• [WORK TASK] From the entries that follow, copy each line in which "result" appears.

-------- RECORD EXTRACTS --------

(* ===== verification/ServerState.v ===== *)
(** * The parameter server: state and storage

    The state of [KVStoreDistServer] and the primitive effects its handlers use: array
    operations on the heap, sending (collected in an outbox), and key encodings.
    Source: src/src/kvstore/kvstore_dist_server.h.

    A message carries its values as a list of elements of the type its command names
    (or as 32-bit words of 2-bit codes); lengths stay in bytes, as in the code.  The
    fields of [Server] carry the names of the C++ members; [compr_words_] is
    [compr_buf_] when it holds 2-bit words.  Handlers run one at a time: each is a
    transition of this state. *)

From Stdlib Require Import SpecFloat Ascii String.
From S2P Require Import Prelude Floats Command Text Postoffice Customer TwoBit GradientCompression KeyEncoding NDArray.
Local Open Scope Z_scope.

(** ** Messages *)
Record KVMeta := {
  m_cmd : Z; m_push : bool; m_sender : Z; m_timestamp : Z; m_customer_id : Z;
  m_key : Z; m_version : Z; m_num_merge : Z; m_app_id : Z
}.
Inductive payload := Vals (l : list float) | Words (l : list (list Z)).
Record KVPairs := { kv_keys : list Z; kv_lens : list Z; kv_vals : payload }.

#[export] Instance payload_eq_dec : EqDecision payload.
Proof. solve_decision. Defined.
#[export] Instance KVMeta_eq_dec : EqDecision KVMeta.
Proof. solve_decision. Defined.
#[export] Instance KVPairs_eq_dec : EqDecision KVPairs.
Proof. solve_decision. Defined.

(** [vals.size()] in bytes, for elements of [bytes] bytes. *)
Definition vals_size (bytes : Z) (p : payload) : Z :=
  match p with Vals l => Z.of_nat (length l) * bytes | Words w => Z.of_nat (length w) * 4 end.

(** What a handler sends.  [Response] carries no data for a bare acknowledgement. *)
Inductive action :=
  | Response (req : KVMeta) (res : option KVPairs) (is_global : bool)
  | PushGlobal (ts recver : Z) (kvs : KVPairs) (cmd key : Z)
  | PullGlobal (ts recver : Z) (keys : list Z) (cmd key : Z)
  | MergePush (req : KVMeta) (kvs : KVPairs)      (* to [request_handle_global], then ASKPUSH *)
  | AutoPullUpdate (version : Z) (req : KVMeta) (kvs : KVPairs) (is_global : bool)
  | Request (head : Z) (body : string) (group : Z) (is_global : bool)
  | SimpleResponse (head : Z) (sender timestamp : Z)
  | StopExecutor
  | RunController (head : Z) (body : string)
  | ProfilerCommand (type : Z) (args : list (string * string)).

#[export] Instance action_eq_dec : EqDecision action.
Proof. solve_decision. Defined.

Record UpdateBuf := { request : list KVMeta; merged : NDArray; temp_array : NDArray }.
Definition UpdateBuf_empty : UpdateBuf := {| request := []; merged := None; temp_array := None |}.

(** ** Configuration: roles, group sizes and switches *)
Record Env := {
  is_global_server : bool;
  enable_central_workers : bool;
  num_workers : Z;              (* workers of this data center *)
  num_servers : Z;              (* servers of this data center *)
  num_global_workers : Z;       (* local servers, as seen by the global tier *)
  num_global_servers : Z;
  my_rank : Z;
  my_global_rank : Z;
  my_global_id : Z;             (* [my_node_global_.id] *)
  bigarray_bound_ : Z;
  size_lower_bound : Z;
  use_hfa : bool;
  period_k2 : Z;
  enable_p3 : bool;
  enable_intra_ts : bool;
  enable_inter_ts : bool
}.

(** ** State *)

Record Server := {
  heap_ : heap;
  ps_kv_ : gmap Z PSKV;
  compr_ps_kv_ : gmap Z ComprPSKV;
  local_iters : Z;
  sync_mode_ : bool;
  sync_global_mode_ : bool;
  multi_precision_ : bool;
  gradient_compression_ : GradientCompression;
  store_ : gmap Z NDArray;
  store_milestone_ : gmap Z NDArray;
  store_realt_ : gmap Z NDArray;
  store_v_ : gmap Z Z;
  comm_buf_ : gmap Z NDArray;
  update_buf_ : gmap Z UpdateBuf;
  update_buf_tmp_ : gmap Z UpdateBuf;
  compr_words_ : gmap Z (list (list Z));
  compr_buf_ : gmap Z NDArray;
  velocity_ : gmap Z NDArray;
  accumulated_velocity_ : gmap Z NDArray;
  residual_ : gmap Z NDArray;
  num_stop_executor_ : Z;
  initialized_ : gmap Z bool;
  recv_kvs_ : gmap Z (list KVPairs);
  key_map_ : gmap Z Z;
  ts_key_map_ : gmap Z Z;
  tracker_ : list (Z * Z);
  outbox : list action
}.
Definition Server_eta (s : Server) : Server := {|
  heap_ := heap_ s;
  ps_kv_ := ps_kv_ s;
  compr_ps_kv_ := compr_ps_kv_ s;
  local_iters := local_iters s;
  sync_mode_ := sync_mode_ s;
  sync_global_mode_ := sync_global_mode_ s;
  multi_precision_ := multi_precision_ s;
  gradient_compression_ := gradient_compression_ s;
  store_ := store_ s;
  store_milestone_ := store_milestone_ s;
  store_realt_ := store_realt_ s;
  store_v_ := store_v_ s;
  comm_buf_ := comm_buf_ s;
  update_buf_ := update_buf_ s;
  update_buf_tmp_ := update_buf_tmp_ s;
  compr_words_ := compr_words_ s;
  compr_buf_ := compr_buf_ s;
  velocity_ := velocity_ s;
  accumulated_velocity_ := accumulated_velocity_ s;
  residual_ := residual_ s;
  num_stop_executor_ := num_stop_executor_ s;
  initialized_ := initialized_ s;
  recv_kvs_ := recv_kvs_ s;
  key_map_ := key_map_ s;
  ts_key_map_ := ts_key_map_ s;
  tracker_ := tracker_ s;
  outbox := outbox s |}.
Definition set_heap (v : heap) (s : Server) : Server := ltac:(set_field (Server_eta s) (heap_ s) v).
Definition set_ps_kv (v : gmap Z PSKV) (s : Server) : Server := ltac:(set_field (Server_eta s) (ps_kv_ s) v).
Definition set_compr_ps_kv (v : gmap Z ComprPSKV) (s : Server) : Server := ltac:(set_field (Server_eta s) (compr_ps_kv_ s) v).
Definition set_local_iters (v : Z) (s : Server) : Server := ltac:(set_field (Server_eta s) (local_iters s) v).
Definition set_sync_mode (v : bool) (s : Server) : Server := ltac:(set_field (Server_eta s) (sync_mode_ s) v).
Definition set_sync_global_mode (v : bool) (s : Server) : Server := ltac:(set_field (Server_eta s) (sync_global_mode_ s) v).
Definition set_multi_precision (v : bool) (s : Server) : Server := ltac:(set_field (Server_eta s) (multi_precision_ s) v).
Definition set_gradient_compression (v : GradientCompression) (s : Server) : Server := ltac:(set_field (Server_eta s) (gradient_compression_ s) v).
Definition set_store (v : gmap Z NDArray) (s : Server) : Server := ltac:(set_field (Server_eta s) (store_ s) v).
Definition set_store_milestone (v : gmap Z NDArray) (s : Server) : Server := ltac:(set_field (Server_eta s) (store_milestone_ s) v).
Definition set_store_realt (v : gmap Z NDArray) (s : Server) : Server := ltac:(set_field (Server_eta s) (store_realt_ s) v).
Definition set_store_v (v : gmap Z Z) (s : Server) : Server := ltac:(set_field (Server_eta s) (store_v_ s) v).
Definition set_comm_buf (v : gmap Z NDArray) (s : Server) : Server := ltac:(set_field (Server_eta s) (comm_buf_ s) v).
Definition set_update_buf (v : gmap Z UpdateBuf) (s : Server) : Server := ltac:(set_field (Server_eta s) (update_buf_ s) v).
Definition set_update_buf_tmp (v : gmap Z UpdateBuf) (s : Server) : Server := ltac:(set_field (Server_eta s) (update_buf_tmp_ s) v).
Definition set_compr_words (v : gmap Z (list (list Z))) (s : Server) : Server := ltac:(set_field (Server_eta s) (compr_words_ s) v).
Definition set_compr_buf (v : gmap Z NDArray) (s : Server) : Server := ltac:(set_field (Server_eta s) (compr_buf_ s) v).
Definition set_velocity (v : gmap Z NDArray) (s : Server) : Server := ltac:(set_field (Server_eta s) (velocity_ s) v).
Definition set_accumulated_velocity (v : gmap Z NDArray) (s : Server) : Server := ltac:(set_field (Server_eta s) (accumulated_velocity_ s) v).
Definition set_residual (v : gmap Z NDArray) (s : Server) : Server := ltac:(set_field (Server_eta s) (residual_ s) v).
Definition set_num_stop_executor (v : Z) (s : Server) : Server := ltac:(set_field (Server_eta s) (num_stop_executor_ s) v).
Definition set_initialized (v : gmap Z bool) (s : Server) : Server := ltac:(set_field (Server_eta s) (initialized_ s) v).
Definition set_recv_kvs (v : gmap Z (list KVPairs)) (s : Server) : Server := ltac:(set_field (Server_eta s) (recv_kvs_ s) v).
Definition set_key_map (v : gmap Z Z) (s : Server) : Server := ltac:(set_field (Server_eta s) (key_map_ s) v).
Definition set_ts_key_map (v : gmap Z Z) (s : Server) : Server := ltac:(set_field (Server_eta s) (ts_key_map_ s) v).
Definition set_tracker (v : list (Z * Z)) (s : Server) : Server := ltac:(set_field (Server_eta s) (tracker_ s) v).
Definition set_outbox (v : list action) (s : Server) : Server := ltac:(set_field (Server_eta s) (outbox s) v).

Definition Server_init : Server := {|
  heap_ := heap_empty; ps_kv_ := ∅; compr_ps_kv_ := ∅; local_iters := 0;
  sync_mode_ := false; sync_global_mode_ := false; multi_precision_ := false;
  gradient_compression_ := GradientCompression_init;
  store_ := ∅; store_milestone_ := ∅; store_realt_ := ∅; store_v_ := ∅; comm_buf_ := ∅;
  update_buf_ := ∅; update_buf_tmp_ := ∅; compr_words_ := ∅; compr_buf_ := ∅;
  velocity_ := ∅; accumulated_velocity_ := ∅; residual_ := ∅; num_stop_executor_ := 0;
  initialized_ := ∅; recv_kvs_ := ∅; key_map_ := ∅; ts_key_map_ := ∅; tracker_ := []; outbox := [] |}.

Abbreviation srv := (st Server).

(** ** Effects *)
Definition send (a : action) : srv unit := modify (fun s => set_outbox (outbox s ++ [a]) s).

(** An array operation in place, and one that returns a fresh array. *)
Definition on_heap (f : heap → result heap) : srv unit :=
  h ← gets heap_; h ← lift (f h); modify (set_heap h).
Definition on_heap_new (f : heap → result (NDArray * heap)) : srv NDArray :=
  h ← gets heap_; r ← lift (f h); modify (set_heap r.2);; mret r.1.
Definition new_nd (size : nat) (dtype : Z) : srv NDArray := on_heap_new (fun h => Ok (new_array h size dtype)).
Definition read_nd (a : NDArray) : srv chunk := h ← gets heap_; lift (deref h a).

(** The slots [store_[key]] and [store_realt_[key]], chosen as the code chooses them. *)
Definition slot (realt : bool) (key : Z) : srv NDArray :=
  gets (fun s => default None ((if realt then store_realt_ s else store_ s) !! key)).
Definition set_slot (realt : bool) (key : Z) (a : NDArray) : srv unit :=
  modify (fun s => if realt then set_store_realt (<[key := a]> (store_realt_ s)) s
                   else set_store (<[key := a]> (store_ s)) s).

Definition get_updates (key : Z) : srv UpdateBuf := gets (fun s => default UpdateBuf_empty (update_buf_ s !! key)).
Definition put_updates (key : Z) (u : UpdateBuf) : srv unit :=
  modify (fun s => set_update_buf (<[key := u]> (update_buf_ s)) s).
Definition get_updates_tmp (key : Z) : srv UpdateBuf := gets (fun s => default UpdateBuf_empty (update_buf_tmp_ s !! key)).
Definition put_updates_tmp (key : Z) (u : UpdateBuf) : srv unit :=
  modify (fun s => set_update_buf_tmp (<[key := u]> (update_buf_tmp_ s)) s).

(** The first [n] elements of a message, read as numbers. *)
Definition message_values (kvs : KVPairs) (n : nat) : result (list float) :=
  match kv_vals kvs with
  | Vals l => if (n <=? length l)%nat then Ok (take n l) else Err (Undefined "message shorter than its length")
  | Words _ => Err (Undefined "2-bit words read as numbers")
  end.
Definition message_words (kvs : KVPairs) (n : nat) : result (list (list Z)) :=
  match kv_vals kvs with
  | Words l => if (n <=? length l)%nat then Ok (take n l) else Err (Undefined "message shorter than its length")
  | Vals _ => Err (Undefined "numbers read as 2-bit words")
  end.

(** A field of an updated state is the field of the old state or the new value; the
    equation is checked for any value and state, so that it is cheap. *)
Lemma field_kept {A V} (p : Server → A) (set : V → Server → Server) :
  (∀ v s, p (set v s) = p s) → ∀ v s, p (set v s) = p s.
Proof. done. Qed.
Lemma field_new {V} (p : Server → V) (set : V → Server → Server) :
  (∀ v s, p (set v s) = v) → ∀ v s, p (set v s) = v.
Proof. done. Qed.
Ltac field_eq p set v s :=
  match constr:(tt) with
  | _ => constr:(field_kept p set (fun v0 s0 => eq_refl (p s0)) v s)
  | _ => constr:(field_new p set (fun v0 s0 => eq_refl v0) v s)
  end.
Ltac sproj :=
  repeat match goal with
  | |- context [?p (?set ?v ?s)] =>
      is_const p; lazymatch type of (set v s) with Server =>
        let e := field_eq p set v s in rewrite e end
  | H : context [?p (?set ?v ?s)] |- _ =>
      is_const p; lazymatch type of (set v s) with Server =>
        let e := field_eq p set v s in rewrite e in H end
  end.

--------

• [ANSWER SPACE]
Definition on_heap (f : heap → result heap) : srv unit :=
Definition on_heap_new (f : heap → result (NDArray * heap)) : srv NDArray :=
Definition message_values (kvs : KVPairs) (n : nat) : result (list float) :=
Definition message_words (kvs : KVPairs) (n : nat) : result (list (list Z)) :=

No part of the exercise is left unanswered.